DocketNumber: 5430
Citation Numbers: 136 So. 2d 418
Judges: Lottinger, Landry and Reid
Filed Date: 12/18/1961
Status: Precedential
Modified Date: 4/6/2017
Court of Appeal of Louisiana, First Circuit.
*419 France W. Watts, Jr., Hillary Crain, Franklinton, for appellant.
Rester & Branch, Bogalusa, for appellee.
Before LOTTINGER, LANDRY and REID, JJ.
*420 LANDRY, Judge.
This is a custody suit in which a mother seeks to regain control of her three-year old son from her estranged husband who previously was granted custody of the child in an action wherein the husband obtained a separation from bed and board.
The sole issue involved herein is which parent is presently entitled to custody of the child. The trial court awarded custody to the father and from said judgment the wife has taken this appeal. In the interest of clarity appellant Elizabeth Owen Gentry will sometimes hereinafter be referred to as "plaintiff" and appellee, William S. Gentry, will sometimes hereinafter be designated as "defendant".
The chronology of events culminating in this present litigation commenced June 11, 1960, on which date defendant obtained a judgment a mensa et thoro from plaintiff on the ground of abandonment and which said judgment also awarded defendant custody of the three year old child, Patrick Bryan Gentry, issue of the marriage between plaintiff and defendant. Custody of Monica Dianne Gentry, age 9, (also issue of the marriage between these present litigants), was awarded plaintiff.
On application of plaintiff a rule nisi issued January 3, 1961, ordering defendant to show cause January 17, 1961, why defendant should not be relieved of custody of his minor child, Patrick Bryan Gentry, and custody of said child awarded plaintiff. After hearing the matter, the learned trial court dismissed plaintiff's application and rejected her claim to custody on the ground plaintiff failed to show a material change of conditions warranting a setting aside of the former judgment awarding custody of the child to defendant.
Able counsel for plaintiff contends that in so decreeing the esteemed trial judge erred in (1) imposing upon plaintiff the burden of proving a greater degree of change than the law requires of a party requesting modification of an antecedent custody award; and (2) in failing to find as a fact that sufficient changes were shown to justify removal of the child from defendant's custody and placing him in plaintiff's care.
In support of his position able counsel for plaintiff relies upon certain well established principles of law with which this court is thoroughly in accord. We do not, however, endorse, embrace or adopt all of counsel's conclusions as hereinafter set out.
It is firmly settled in our jurisprudence that a judgment awarding custody of children to one of the parents is not irrevocable but is subject to modification, alteration, change or reversal whenever a change in conditions so dictates in the best interest and welfare of the children concerned. Tate v. Tate, 169 La. 862, 126 So. 218; Loeb v. Shanton, 168 La. 874, 123 So. 604; Pullen v.

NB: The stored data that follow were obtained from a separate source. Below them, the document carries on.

Lemma small_goes : goes f sb true ROOT_INODE [[100]; [103]] 12.
Proof.
  destruct Hsmall as [_ _ (i2 & H2 & D2) (i11 & H11 & D11) (i12 & H12 & _ & _ & R12) _ (e2 & E2 & F2 & _) (e11 & E11 & F11) _].
  eapply (goes_cons _ _ true ROOT_INODE i2 e2 [100] 11 i11); try done; [by rewrite dir_not_link|].
  eapply (goes_cons _ _ true 11 i11 e11 [103] 12 i12); try done; [|constructor].
  rewrite andb_true_r. unfold is_reg, is_link in *. by apply Z.eqb_eq in R12 as ->.
Qed.

(** The path [/d/g] leads to the file. *)
Lemma small_stat r inode :
  on_image f sb r -> disk_inode f sb 12 = Ok inode -> (stat [47; 100; 47; 103] r).1 = Ok (12, inode).
Proof.
  intros Hr Hi. unfold stat, resolve_path. change (normalize_path [47; 100; 47; 103]) with [[100]; [103]].
  destruct (answers_goes _ _ [47; 100; 47; 103] true MAX_SYMLINK_HOPS _ _ _ ∅ small_goes [] r Hr) as (-> & _).
  by rewrite Hi.
Qed.

Lemma small_stored inode :
  disk_inode f sb 12 = Ok inode -> parse_extents inode 4096 f = Ok [(5, 6)] -> stored f sb 12 inode [(5, 6)] 5.
Proof.
  intros Hi Hx. pose proof (sl_len _ _ Hsmall) as Hl. pose proof (sl_block_size _ _ Hsmall) as Hb.
  assert (zlen (content f 4096 [(5, 6)]) = 4096) as Hc.
  { unfold content. cbn [map concat]. rewrite app_nil_r. apply zlen_bytes_at. by compute. }
  constructor; rewrite ?Hb; [exact Hi|exact Hx| |rewrite Hc; lia|rewrite Hc; unfold i64_max; lia].
  constructor; [|constructor]. unfold range_in. rewrite Hl. cbn [fst snd]. lia.
Qed.
End Small.

Lemma queries_ignore_history_witness :
  exists r, Reader_new [] (Some small_image) = Ok r /\
    ask_all [QListDir [47]; QReadFile [102] 1 None; QStat [109]] r =
    map (fun q => (ask q (opened_reader small_image (superblock_of small_image))).1)
      [QListDir [47]; QReadFile [102] 1 None; QStat [109]].
Proof.
  destruct small_opens as (r & Hr & _). exists r. split; [done|].
  apply (queries_ignore_history [] small_image r [QListDir [47]; QReadFile [102] 1 None; QStat [109]] small_readable Hr).
Defined.

Lemma read_file_exact_witness :
  exists r, Reader_new [] (Some small_image) = Ok r /\
    (read_file [47; 100; 47; 103] 1 (Some 3) r).1 = Ok [101; 108; 108].
Proof.
  destruct small_opens as (r & Hr & _). exists r. split; [done|].
  pose proof (Reader_new_spec [] small_image small_readable) as Hs.
  rewrite Hr in Hs. destruct Hs as [Himg _].
  destruct (sl_file _ _ small_disk) as (inode & Hi & Hx & Hsize & Hreg).
  assert (is_dir (i_mode inode) = false) as Hnd by (unfold is_dir, is_reg in *; by apply Z.eqb_eq in Hreg as ->).
  rewrite (read_file_exact small_image r [47; 100; 47; 103] 1 (Some 3) 12 inode [(5, 6)] small_readable).
  - rewrite Hnd, Hreg, Hsize, (sl_block_size _ _ small_disk). vm_compute. reflexivity.
  - rewrite (sl_len _ _ small_disk). unfold i64_max. lia.
  - done.
  - apply (small_stat _ _ small_disk r inode Himg Hi).
  - lia.
  - simpl. lia.
  - rewrite Hsize. apply (small_stored _ _ small_disk inode Hi Hx).
Defined.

Pullen, 161 La. 721, 109 So. 400.
Likewise, it is well settled that modification of an award of custody of a child is justified when a change in conditions requires such modification in the best interest and welfare of the child. Person v. Person, 172 La. 740, 135 So. 225.
Ample precedent exists for the principle that a mother has paramount right to custody of her children and will not be deprived thereof unless proven morally unfit and further that it is presumed the best interest and welfare of a child will be served by placing the child in the custody of its mother. Sampognaro v. Sampognaro, 215 La. 631, 41 So. 2d 456.
Predicated upon the foregoing well established rules governing determination of custody of children, learned counsel contends the law of this state holds to the effect that to justify modification of a custody decree requested by the mother of the child involved, the mother need establish only her capability of properly caring for the child whereupon the burden then shifts to the party having custody and the latter *421 must then show the best interest and welfare of the child will be promoted by the child remaining in the status quo. Counsel further reasons that under such circumstances if the party previously awarded custody cannot affirmatively show the best interest of the child will be served by denying the requested change then the mother is entitled to custody under the jurisprudence which establishes the aforesaid presumption in her favor. Finally, counsel submits his position is well founded in general (on the basis of the hereinabove cited decisions) and more particularly so in the instant case considering that custody herein was awarded defendant by agreement between the parties, therefore, (according to counsel for plaintiff) the judgment in favor of defendant was not predicated upon a factual finding by the trial court but upon an agreement between the parents consequently, to obtain custody all plaintiff need do is establish her ability to properly care and provide for the child.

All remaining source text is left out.